◆ **SUPPLIED ENTRIES**:
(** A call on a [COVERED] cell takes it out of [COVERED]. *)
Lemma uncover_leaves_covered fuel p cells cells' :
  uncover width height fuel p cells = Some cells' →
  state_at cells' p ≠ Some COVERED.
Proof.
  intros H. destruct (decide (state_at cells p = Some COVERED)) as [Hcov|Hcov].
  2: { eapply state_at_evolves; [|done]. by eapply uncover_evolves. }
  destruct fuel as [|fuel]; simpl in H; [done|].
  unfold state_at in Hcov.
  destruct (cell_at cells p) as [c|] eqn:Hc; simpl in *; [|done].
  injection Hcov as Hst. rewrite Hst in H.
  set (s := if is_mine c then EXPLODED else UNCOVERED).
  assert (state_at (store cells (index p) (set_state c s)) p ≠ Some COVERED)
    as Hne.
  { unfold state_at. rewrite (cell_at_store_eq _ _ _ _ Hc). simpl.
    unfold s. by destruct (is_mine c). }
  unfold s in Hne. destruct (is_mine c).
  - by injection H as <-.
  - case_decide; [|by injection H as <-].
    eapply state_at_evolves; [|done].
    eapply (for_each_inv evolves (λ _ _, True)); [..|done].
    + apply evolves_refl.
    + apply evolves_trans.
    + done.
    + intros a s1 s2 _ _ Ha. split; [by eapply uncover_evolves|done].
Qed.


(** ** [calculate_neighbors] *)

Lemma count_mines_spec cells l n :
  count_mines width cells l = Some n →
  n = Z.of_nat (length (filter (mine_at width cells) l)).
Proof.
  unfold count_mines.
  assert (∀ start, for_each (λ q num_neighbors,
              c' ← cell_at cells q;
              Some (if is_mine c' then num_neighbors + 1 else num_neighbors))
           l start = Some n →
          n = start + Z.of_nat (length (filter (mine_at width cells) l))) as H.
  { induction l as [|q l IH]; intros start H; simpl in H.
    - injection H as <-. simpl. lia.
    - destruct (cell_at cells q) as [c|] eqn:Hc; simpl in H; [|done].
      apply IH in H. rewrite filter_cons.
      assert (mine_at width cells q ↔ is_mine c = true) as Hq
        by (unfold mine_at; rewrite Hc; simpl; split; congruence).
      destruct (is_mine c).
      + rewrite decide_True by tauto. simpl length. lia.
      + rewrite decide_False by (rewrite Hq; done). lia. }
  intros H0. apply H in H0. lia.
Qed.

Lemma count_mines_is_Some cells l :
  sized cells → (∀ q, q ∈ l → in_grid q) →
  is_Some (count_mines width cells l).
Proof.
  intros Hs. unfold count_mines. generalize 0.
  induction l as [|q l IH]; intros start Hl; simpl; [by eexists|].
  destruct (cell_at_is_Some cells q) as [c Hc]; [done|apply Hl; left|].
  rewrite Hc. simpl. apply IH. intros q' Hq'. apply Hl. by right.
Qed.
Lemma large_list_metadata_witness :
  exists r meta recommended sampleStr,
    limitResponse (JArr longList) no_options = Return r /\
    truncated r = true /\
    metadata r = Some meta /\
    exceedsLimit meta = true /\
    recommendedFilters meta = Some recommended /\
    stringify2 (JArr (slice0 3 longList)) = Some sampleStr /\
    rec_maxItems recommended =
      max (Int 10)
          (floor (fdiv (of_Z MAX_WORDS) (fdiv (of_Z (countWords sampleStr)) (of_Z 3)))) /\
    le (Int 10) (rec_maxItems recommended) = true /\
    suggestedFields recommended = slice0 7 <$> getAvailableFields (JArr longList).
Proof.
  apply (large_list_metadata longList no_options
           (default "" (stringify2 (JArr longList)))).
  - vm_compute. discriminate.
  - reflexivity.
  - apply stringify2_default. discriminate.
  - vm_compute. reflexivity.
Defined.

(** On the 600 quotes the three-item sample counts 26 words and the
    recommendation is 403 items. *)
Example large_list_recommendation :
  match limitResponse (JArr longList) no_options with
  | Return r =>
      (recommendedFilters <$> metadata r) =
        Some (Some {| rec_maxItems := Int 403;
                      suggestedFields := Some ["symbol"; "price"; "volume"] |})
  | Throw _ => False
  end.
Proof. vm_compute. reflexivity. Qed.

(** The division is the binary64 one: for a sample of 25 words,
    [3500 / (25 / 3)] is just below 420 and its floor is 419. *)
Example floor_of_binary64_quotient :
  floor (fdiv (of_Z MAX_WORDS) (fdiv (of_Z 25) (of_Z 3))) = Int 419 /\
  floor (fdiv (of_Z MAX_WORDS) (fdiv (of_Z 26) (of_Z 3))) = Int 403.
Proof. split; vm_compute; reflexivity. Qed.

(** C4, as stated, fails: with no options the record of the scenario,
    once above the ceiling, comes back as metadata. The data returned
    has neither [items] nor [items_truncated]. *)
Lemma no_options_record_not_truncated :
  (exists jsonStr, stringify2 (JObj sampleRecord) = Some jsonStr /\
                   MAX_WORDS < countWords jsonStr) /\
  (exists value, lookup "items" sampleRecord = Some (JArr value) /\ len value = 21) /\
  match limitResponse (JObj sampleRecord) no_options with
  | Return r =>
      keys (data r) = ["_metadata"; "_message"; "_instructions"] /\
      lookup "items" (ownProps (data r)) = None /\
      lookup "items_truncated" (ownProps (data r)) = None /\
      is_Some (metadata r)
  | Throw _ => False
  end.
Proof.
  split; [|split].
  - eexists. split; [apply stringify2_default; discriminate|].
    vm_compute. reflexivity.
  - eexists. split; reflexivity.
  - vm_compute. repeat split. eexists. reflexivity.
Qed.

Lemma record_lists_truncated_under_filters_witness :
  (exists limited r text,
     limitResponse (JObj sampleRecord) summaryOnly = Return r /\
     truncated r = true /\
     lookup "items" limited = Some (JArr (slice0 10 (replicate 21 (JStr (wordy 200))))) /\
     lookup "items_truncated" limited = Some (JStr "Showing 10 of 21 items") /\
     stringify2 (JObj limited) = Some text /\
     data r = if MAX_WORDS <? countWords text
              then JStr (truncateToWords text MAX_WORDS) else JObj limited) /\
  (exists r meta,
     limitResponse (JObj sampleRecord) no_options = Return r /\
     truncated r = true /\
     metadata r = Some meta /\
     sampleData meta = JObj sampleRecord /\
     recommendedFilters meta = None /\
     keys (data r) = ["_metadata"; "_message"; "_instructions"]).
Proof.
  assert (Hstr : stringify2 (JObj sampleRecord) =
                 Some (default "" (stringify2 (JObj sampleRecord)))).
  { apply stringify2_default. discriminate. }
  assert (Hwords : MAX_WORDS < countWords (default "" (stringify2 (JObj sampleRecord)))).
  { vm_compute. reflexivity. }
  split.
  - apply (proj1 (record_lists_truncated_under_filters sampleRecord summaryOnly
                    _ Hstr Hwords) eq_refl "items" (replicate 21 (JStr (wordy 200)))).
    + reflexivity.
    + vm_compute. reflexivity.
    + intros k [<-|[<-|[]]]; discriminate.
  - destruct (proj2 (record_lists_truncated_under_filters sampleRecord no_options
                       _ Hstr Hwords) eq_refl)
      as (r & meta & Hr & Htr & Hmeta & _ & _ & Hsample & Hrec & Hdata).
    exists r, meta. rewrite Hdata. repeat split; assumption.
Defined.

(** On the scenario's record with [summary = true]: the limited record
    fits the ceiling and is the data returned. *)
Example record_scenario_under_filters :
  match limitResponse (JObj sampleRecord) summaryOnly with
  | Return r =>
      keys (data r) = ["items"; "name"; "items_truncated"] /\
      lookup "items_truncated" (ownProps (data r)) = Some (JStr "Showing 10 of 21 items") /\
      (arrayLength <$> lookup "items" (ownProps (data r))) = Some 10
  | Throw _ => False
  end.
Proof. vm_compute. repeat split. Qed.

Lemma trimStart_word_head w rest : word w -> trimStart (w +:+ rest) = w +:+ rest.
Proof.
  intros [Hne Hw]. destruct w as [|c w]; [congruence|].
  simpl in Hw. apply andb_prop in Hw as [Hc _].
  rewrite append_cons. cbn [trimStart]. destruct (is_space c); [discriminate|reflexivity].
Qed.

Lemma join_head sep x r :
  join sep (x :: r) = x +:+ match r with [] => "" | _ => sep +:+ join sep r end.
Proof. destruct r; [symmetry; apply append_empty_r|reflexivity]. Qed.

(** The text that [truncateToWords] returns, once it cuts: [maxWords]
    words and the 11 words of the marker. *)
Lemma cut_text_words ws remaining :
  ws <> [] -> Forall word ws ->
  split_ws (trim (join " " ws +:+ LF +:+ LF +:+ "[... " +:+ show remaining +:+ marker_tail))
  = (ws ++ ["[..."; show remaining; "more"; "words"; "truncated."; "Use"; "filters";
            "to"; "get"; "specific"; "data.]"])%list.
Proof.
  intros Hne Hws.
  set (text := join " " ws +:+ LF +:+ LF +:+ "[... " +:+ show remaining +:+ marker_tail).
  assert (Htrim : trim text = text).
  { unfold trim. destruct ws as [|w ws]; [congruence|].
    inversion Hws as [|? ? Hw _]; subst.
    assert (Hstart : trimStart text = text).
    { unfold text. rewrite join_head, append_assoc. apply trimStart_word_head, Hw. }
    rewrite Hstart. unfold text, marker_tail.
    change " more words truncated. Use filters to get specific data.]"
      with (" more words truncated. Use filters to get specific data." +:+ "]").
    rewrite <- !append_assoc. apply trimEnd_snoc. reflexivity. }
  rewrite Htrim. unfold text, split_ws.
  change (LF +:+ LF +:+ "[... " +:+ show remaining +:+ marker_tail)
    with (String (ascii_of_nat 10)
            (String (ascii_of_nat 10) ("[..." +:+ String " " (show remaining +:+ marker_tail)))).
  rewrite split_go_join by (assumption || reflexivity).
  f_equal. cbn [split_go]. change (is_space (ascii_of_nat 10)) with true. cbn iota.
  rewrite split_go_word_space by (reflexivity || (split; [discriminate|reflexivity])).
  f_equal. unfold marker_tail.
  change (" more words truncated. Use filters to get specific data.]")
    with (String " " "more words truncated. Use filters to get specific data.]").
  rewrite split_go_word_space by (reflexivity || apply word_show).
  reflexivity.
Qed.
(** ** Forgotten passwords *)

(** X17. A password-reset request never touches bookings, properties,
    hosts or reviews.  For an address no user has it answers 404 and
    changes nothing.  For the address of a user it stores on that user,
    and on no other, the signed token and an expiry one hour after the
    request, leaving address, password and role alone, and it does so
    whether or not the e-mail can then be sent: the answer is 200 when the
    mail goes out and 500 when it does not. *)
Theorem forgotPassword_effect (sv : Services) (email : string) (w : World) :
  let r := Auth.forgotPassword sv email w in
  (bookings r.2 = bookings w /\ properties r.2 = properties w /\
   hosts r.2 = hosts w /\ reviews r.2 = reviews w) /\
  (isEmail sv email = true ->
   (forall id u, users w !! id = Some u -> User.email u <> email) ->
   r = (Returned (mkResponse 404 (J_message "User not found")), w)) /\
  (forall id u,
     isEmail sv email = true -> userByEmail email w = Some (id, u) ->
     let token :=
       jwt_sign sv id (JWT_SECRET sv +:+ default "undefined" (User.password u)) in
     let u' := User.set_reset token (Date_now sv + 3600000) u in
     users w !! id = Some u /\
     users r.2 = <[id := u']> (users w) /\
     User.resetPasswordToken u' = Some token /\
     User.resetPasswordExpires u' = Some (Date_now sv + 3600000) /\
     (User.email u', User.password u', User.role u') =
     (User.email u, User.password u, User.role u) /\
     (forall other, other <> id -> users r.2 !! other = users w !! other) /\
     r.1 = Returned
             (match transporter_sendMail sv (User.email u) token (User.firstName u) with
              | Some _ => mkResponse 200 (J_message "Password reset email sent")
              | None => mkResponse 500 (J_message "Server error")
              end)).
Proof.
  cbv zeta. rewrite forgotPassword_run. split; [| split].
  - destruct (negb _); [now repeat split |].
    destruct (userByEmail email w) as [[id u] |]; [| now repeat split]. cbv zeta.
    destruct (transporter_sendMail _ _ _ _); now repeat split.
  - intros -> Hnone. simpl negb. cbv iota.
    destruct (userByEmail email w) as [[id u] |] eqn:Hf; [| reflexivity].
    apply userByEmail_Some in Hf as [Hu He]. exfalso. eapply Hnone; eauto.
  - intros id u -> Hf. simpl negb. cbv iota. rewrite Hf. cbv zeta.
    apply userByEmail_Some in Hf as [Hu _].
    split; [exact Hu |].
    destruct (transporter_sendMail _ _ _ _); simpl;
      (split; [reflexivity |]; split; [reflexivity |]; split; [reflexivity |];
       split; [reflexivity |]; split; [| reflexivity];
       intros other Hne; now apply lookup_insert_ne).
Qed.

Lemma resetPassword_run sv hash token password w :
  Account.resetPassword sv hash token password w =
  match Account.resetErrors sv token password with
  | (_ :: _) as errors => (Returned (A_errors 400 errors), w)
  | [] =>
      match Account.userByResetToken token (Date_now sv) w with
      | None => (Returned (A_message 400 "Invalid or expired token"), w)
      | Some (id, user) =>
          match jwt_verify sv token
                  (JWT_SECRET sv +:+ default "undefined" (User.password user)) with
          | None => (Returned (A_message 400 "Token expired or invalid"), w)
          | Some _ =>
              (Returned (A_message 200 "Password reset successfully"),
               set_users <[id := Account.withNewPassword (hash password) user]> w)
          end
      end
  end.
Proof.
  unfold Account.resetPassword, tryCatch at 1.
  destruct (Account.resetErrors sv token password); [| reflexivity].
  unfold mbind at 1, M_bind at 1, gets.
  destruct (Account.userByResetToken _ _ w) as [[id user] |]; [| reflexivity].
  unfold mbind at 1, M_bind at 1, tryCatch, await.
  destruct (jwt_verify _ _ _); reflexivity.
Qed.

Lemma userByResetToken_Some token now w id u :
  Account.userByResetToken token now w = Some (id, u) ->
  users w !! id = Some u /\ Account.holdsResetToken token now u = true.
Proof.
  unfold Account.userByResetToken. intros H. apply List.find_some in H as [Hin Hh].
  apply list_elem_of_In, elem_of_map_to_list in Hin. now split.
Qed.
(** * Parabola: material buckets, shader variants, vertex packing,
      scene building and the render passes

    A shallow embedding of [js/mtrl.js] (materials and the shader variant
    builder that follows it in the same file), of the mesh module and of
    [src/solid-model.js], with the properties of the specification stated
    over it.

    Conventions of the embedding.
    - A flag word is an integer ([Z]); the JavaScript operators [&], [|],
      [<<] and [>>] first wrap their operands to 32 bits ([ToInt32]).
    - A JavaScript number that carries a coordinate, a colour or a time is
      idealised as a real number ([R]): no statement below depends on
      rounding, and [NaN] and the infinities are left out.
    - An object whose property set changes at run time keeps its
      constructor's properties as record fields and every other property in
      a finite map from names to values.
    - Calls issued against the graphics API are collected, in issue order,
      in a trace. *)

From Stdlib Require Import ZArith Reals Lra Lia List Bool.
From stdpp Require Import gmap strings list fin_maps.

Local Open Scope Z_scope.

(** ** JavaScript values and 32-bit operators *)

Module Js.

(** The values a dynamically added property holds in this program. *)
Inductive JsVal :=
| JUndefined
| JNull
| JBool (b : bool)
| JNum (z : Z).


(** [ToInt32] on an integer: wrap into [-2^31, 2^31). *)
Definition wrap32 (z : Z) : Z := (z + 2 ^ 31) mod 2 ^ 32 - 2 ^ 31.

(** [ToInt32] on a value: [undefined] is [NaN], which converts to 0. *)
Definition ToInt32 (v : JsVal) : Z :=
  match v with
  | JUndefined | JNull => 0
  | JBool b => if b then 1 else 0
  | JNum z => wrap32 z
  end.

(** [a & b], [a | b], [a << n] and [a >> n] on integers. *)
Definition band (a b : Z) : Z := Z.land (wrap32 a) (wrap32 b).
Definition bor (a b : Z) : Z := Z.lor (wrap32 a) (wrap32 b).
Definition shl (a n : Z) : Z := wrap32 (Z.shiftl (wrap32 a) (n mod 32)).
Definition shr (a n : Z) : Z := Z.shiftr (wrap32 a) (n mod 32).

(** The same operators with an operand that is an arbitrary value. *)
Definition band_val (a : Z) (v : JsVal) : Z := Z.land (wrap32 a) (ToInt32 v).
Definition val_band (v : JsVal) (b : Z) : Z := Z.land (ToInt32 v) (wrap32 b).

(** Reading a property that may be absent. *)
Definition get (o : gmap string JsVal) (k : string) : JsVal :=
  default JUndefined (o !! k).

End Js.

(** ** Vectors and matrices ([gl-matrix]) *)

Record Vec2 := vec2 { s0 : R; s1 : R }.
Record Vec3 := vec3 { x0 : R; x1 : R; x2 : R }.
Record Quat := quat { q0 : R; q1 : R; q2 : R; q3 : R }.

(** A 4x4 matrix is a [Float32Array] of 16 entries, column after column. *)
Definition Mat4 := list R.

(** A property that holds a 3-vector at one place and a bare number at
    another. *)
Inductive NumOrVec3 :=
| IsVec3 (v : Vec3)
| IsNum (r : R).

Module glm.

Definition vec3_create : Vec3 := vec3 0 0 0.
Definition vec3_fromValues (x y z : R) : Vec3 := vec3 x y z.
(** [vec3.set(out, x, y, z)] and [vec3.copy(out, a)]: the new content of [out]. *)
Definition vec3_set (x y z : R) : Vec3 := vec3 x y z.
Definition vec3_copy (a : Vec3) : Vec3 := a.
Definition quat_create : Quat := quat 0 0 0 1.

◆ **YOUR TASK**:
Would you retype exactly the lines above, from the line with "JNum (z : Z)." to the line with "Record Vec2 := vec2", with both end lines kept and nothing more?

◆ **ANSWER BOX**:
| JNum (z : Z).


(** [ToInt32] on an integer: wrap into [-2^31, 2^31). *)
Definition wrap32 (z : Z) : Z := (z + 2 ^ 31) mod 2 ^ 32 - 2 ^ 31.

(** [ToInt32] on a value: [undefined] is [NaN], which converts to 0. *)
Definition ToInt32 (v : JsVal) : Z :=
  match v with
  | JUndefined | JNull => 0
  | JBool b => if b then 1 else 0
  | JNum z => wrap32 z
  end.

(** [a & b], [a | b], [a << n] and [a >> n] on integers. *)
Definition band (a b : Z) : Z := Z.land (wrap32 a) (wrap32 b).
Definition bor (a b : Z) : Z := Z.lor (wrap32 a) (wrap32 b).
Definition shl (a n : Z) : Z := wrap32 (Z.shiftl (wrap32 a) (n mod 32)).
Definition shr (a n : Z) : Z := Z.shiftr (wrap32 a) (n mod 32).

(** The same operators with an operand that is an arbitrary value. *)
Definition band_val (a : Z) (v : JsVal) : Z := Z.land (wrap32 a) (ToInt32 v).
Definition val_band (v : JsVal) (b : Z) : Z := Z.land (ToInt32 v) (wrap32 b).

(** Reading a property that may be absent. *)
Definition get (o : gmap string JsVal) (k : string) : JsVal :=
  default JUndefined (o !! k).

End Js.

(** ** Vectors and matrices ([gl-matrix]) *)

Record Vec2 := vec2 { s0 : R; s1 : R }.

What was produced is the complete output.